Speaking to NME, Halford took a diplomatic approach, saying, “I’ve always admired it. The Rock and Roll Hall of Fame isn’t any different from those other institutions they have in America, like the one for football, where you’ll always get some people complaining one player deserves to be there over another. Emotions always run high whenever these awards take place.”
“But I’ve always supported it – only because of the company we’d be in,” he continued. “I think if any metal band deserves to be in the Rock and Roll Hall of Fame, it’s Priest and beyond that, there needs to be more metal there because there’s not enough.”
Judas Priest has been eligible since 1999 and been on the ballot several times, most recently this past winter, where they came in fifth in the fan vote. But the band were shut out yet again, with the Hall’s voters choosing the Doobie Brothers, T-Rex, Nine Inch Nails, Depeche Mode, Whitney Houston and the Notorious B.I.G. instead.
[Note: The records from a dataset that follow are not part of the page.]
(** The size of the session map after a request: at most [maxSessions]
    when the request ran the cleanup, one more than before at most when
    it stored a session and threw, and no more than before
    otherwise. *)
Lemma handler_size (r : request) (st : store) :
  NoDup (map fst (sessions st)) ->
  let n := JSMap.size (sessions (snd (handler r st))) in
  if cleansUp (Request r) then (n <= maxSessions)%nat
  else if storesAndThrows (Request r)
       then (n <= S (JSMap.size (sessions st)))%nat
       else (n <= JSMap.size (sessions st))%nat.
Proof.
  intros H. unfold handler.
  destruct r as [| ua body sid id now | sessionId body id now
                 | sessionId inc lim | sessionId | m];
    cbn [snd cleansUp storesAndThrows negb]; try lia.
  - unfold handleCreateSession. destruct body as [b |]; [| cbn; lia].
    destruct (initialInteraction b) as [i |].
    + destruct (ib_data i) as [| | d];
        cbn [dataRead negb snd sessions].
      * apply SessionApiMore.cleanupOldSessions_size,
          addInteractionToSession_sessions.
        cbn [sessions]. apply NoDup_set, H.
      * unfold JSMap.size. apply length_set.
      * apply SessionApiMore.cleanupOldSessions_size,
          addInteractionToSession_sessions.
        cbn [sessions]. apply NoDup_set, H.
    + cbn [negb snd]. apply SessionApiMore.cleanupOldSessions_size.
      cbn [sessions]. apply NoDup_set, H.
  - unfold handleUpdateSession. destruct body as [b |]; [| cbn; lia].
    destruct (given_str sessionId) as [sid |]; [| cbn; lia].
    destruct (JSMap.get sid (sessions st)) as [s |] eqn:E; [| cbn; lia].
    assert (Hset : forall v, JSMap.size (JSMap.set sid v (sessions st))
                             = JSMap.size (sessions st)).
    { intros v. unfold JSMap.size.
      apply length_set_present, (key_of_get sid s), E. }
    destruct b as [data | data | | a]; try (cbn; lia).
    + unfold handleAddInteraction.
      destruct data as [| | i]; try (cbn; lia).
      destruct (ib_type i) as [type |]; [| cbn; lia].
      destruct (existsb _ _); [| cbn; lia].
      destruct (dataRead (ib_data i)) as [d |]; [| cbn; lia].
      pose proof (addInteractionToSession_sessions sid type d id now st)
        as [_ Hn].
      destruct (addInteractionToSession sid type d id now st) as [i' st1].
      cbn [snd] in *. lia.
    + unfold handleUpdateSessionState.
      destruct data as [| | d]; try (cbn; lia).
      destruct (given_str (state d)) as [st' |];
        [destruct (existsb _ _); [| cbn; lia] |];
        cbn [snd sessions]; rewrite Hset; lia.
    + cbn [handleHeartbeat snd sessions]. rewrite Hset. lia.
  - unfold handleDeleteSession.
    destruct (given_str sessionId) as [sid |]; [| cbn; lia].
    pose proof (length_delete_le sid (sessions st)).
    unfold JSMap.size in *.
    destruct (JSMap.get sid (sessions st));
      cbn [snd delete_session sessions]; lia.
Qed.

Lemma step_NoDup (e : event) (st : store) :
  NoDup (map fst (sessions st)) -> NoDup (map fst (sessions (step st e))).
Proof.
  destruct e as [r | now]; cbn [step];
    [apply handler_NoDup | apply SessionApiMore.cleanupOldSessions_NoDup].
Qed.

Lemma step_size (e : event) (st : store) (k : nat) :
  NoDup (map fst (sessions st)) ->
  (JSMap.size (sessions st) <= maxSessions + k)%nat ->
  (JSMap.size (sessions (step st e))
   <= maxSessions + (if cleansUp e then 0
                     else if storesAndThrows e then S k else k))%nat.
Proof.
  intros H Hk. destruct e as [r | now].
  - pose proof (handler_size r st H) as Hs. cbv zeta in Hs. cbn [step].
    destruct (cleansUp (Request r)); [lia |].
    destruct (storesAndThrows (Request r)); lia.
  - cbn [step cleansUp].
    pose proof (SessionApiMore.cleanupOldSessions_size now st H). lia.
Qed.

Lemma run_bounded (events : list event) (st : store) (k : nat) :
  NoDup (map fst (sessions st)) ->
  (JSMap.size (sessions st) <= maxSessions + k)%nat ->
  NoDup (map fst (sessions (run events st)))
  /\ (JSMap.size (sessions (run events st))
      <= maxSessions
         + fold_left (fun k e => if cleansUp e then 0%nat
                                 else if storesAndThrows e then S k else k)
                     events k)%nat.
Proof.
  revert st k. induction events as [| e events IH]; intros st k H Hk;
    [split; assumption |].
  cbn [run fold_left]. apply IH; [apply step_NoDup, H |].
  apply step_size; assumption.
Qed.

Lemma uncleaned_last (front : list event) (e : event) :
  cleansUp e = true -> uncleaned (front ++ [e]) = 0%nat.
Proof.
  intros H. unfold uncleaned. rewrite fold_left_app. cbn [fold_left].
  rewrite H. reflexivity.
Qed.

(** How a POST is answered: 201 when it is served to its end, 500 when
    it throws. *)
Lemma create_status (ua : option string) (body : option createBody)
    (sid id : string) (now : Z) (st : store) :
  status (fst (handler (POST ua body sid id now) st))
  = if cleansUp (Request (POST ua body sid id now)) then 201%nat
    else 500%nat.
Proof.
  unfold handler, handleCreateSession. cbn [cleansUp storesAndThrows].
  destruct body as [b |]; [| reflexivity].
  destruct (initialInteraction b) as [i |]; [| reflexivity].
  destruct (ib_data i); reflexivity.
Qed.

(** The bound is not 1000 at every moment: a thousand and one create
    requests whose initial interaction has null as data are each
    answered 500 and leave a thousand and one sessions. *)
Lemma sessions_can_exceed_maximum :
  let events := map throwingCreate (seq 0 1001) in
  JSMap.size (sessions (run events empty)) = 1001%nat
  /\ uncleaned events = 1001%nat
  /\ Forall (fun e => match e with
                      | Request r => status (fst (handler r empty)) = 500%nat
                      | CleanupTimer _ => False
                      end) events.
Proof.
  cbv zeta. split; [vm_compute; reflexivity |].
  split; [vm_compute; reflexivity |].
  apply Forall_forall. intros e He. apply list_elem_of_In, in_map_iff in He.
  destruct He as (n & <- & _). reflexivity.
Qed.

(** X1: the session map is bounded by [maxSessions] = 1000 only up to the
    requests that throw.  After any requests and runs of the cleanup
    timer since the process started, the keys of the map are all
    different and their number is at most 1000 plus the number of create
    requests that stored a session and threw (their initial interaction
    has null as data, they are answered 500) since the last run of
    cleanupOldSessions, by the timer or by a create request answered
    201; right after such a run it is at most 1000.  A create request is
    answered 201 or 500, and one that throws on its initial interaction
    leaves its session stored. *)
Theorem sessions_bounded_between_cleanups (events : list event) :
  let st := run events empty in
  NoDup (map fst (sessions st))
  /\ (JSMap.size (sessions st) <= 1000 + uncleaned events)%nat
  /\ (forall front e, events = front ++ [e] -> cleansUp e = true ->
        (JSMap.size (sessions st) <= 1000)%nat)
  /\ (forall ua body sid id now st0,
        let r := POST ua body sid id now in
        (status (fst (handler r st0)) = 201%nat
         <-> cleansUp (Request r) = true)
        /\ (status (fst (handler r st0)) = 500%nat
            <-> body = None \/ storesAndThrows (Request r) = true)
        /\ (storesAndThrows (Request r) = true ->
            JSMap.get sid (sessions (snd (handler r st0))) <> None)).
Proof.
  cbv zeta.
  destruct (run_bounded events empty 0) as [Hn Hs];
    [apply NoDup_nil; exact I | cbn; lia |].
  split; [exact Hn |]. split; [exact Hs |]. split.
  - intros front e -> He.
    change (fold_left _ (front ++ [e]) 0%nat) with (uncleaned (front ++ [e]))
      in Hs.
    rewrite (uncleaned_last front e He) in Hs.
    change maxSessions with 1000%nat in Hs. lia.
  - intros ua body sid id now st0. rewrite create_status.
    cbn [cleansUp storesAndThrows].
    destruct body as [b |]; [| repeat split; intros; try discriminate; auto;
                               destruct H; discriminate || auto].
    destruct (initialInteraction b) as [i |] eqn:Ei.
    + destruct (ib_data i) eqn:Ed; cbn [negb];
        (split; [split; intros; discriminate || reflexivity |]);
        (split; [split; [intros; try discriminate; auto
                        | intros [? | ?]; discriminate || reflexivity] |]);
        try (intros; discriminate).
      intros _. unfold handler, handleCreateSession. rewrite Ei, Ed.
      cbn [dataRead snd sessions]. rewrite get_set_eq. discriminate.
    + cbn [negb].
      split; [split; intros; discriminate || reflexivity |].
      split; [split; [intros; discriminate
                     | intros [? | ?]; discriminate] |].
      intros; discriminate.
Qed.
After the most recent snub, guitarist Richie Faulkner, who’s been in Judas Priest since 2011, blasted the Rock Hall. “These institutions are founded on what these guys helped create and to not be included is a total joke,” he tweeted, later adding, “If you wanna call it the ROCK hall, then you should start with a healthy foundation of ROCK (in all its forms) to build on. The founding brothers and sisters that created and developed our beloved style of music and aided its evolution. Otherwise, what does it mean?”
This year’s induction ceremony was scheduled to take place in Cleveland back in May, but the in-person event was canceled due to the coronavirus pandemic. Instead, a virtual ceremony will be streamed on Nov. 7 at 8PM Eastern on HBO Max.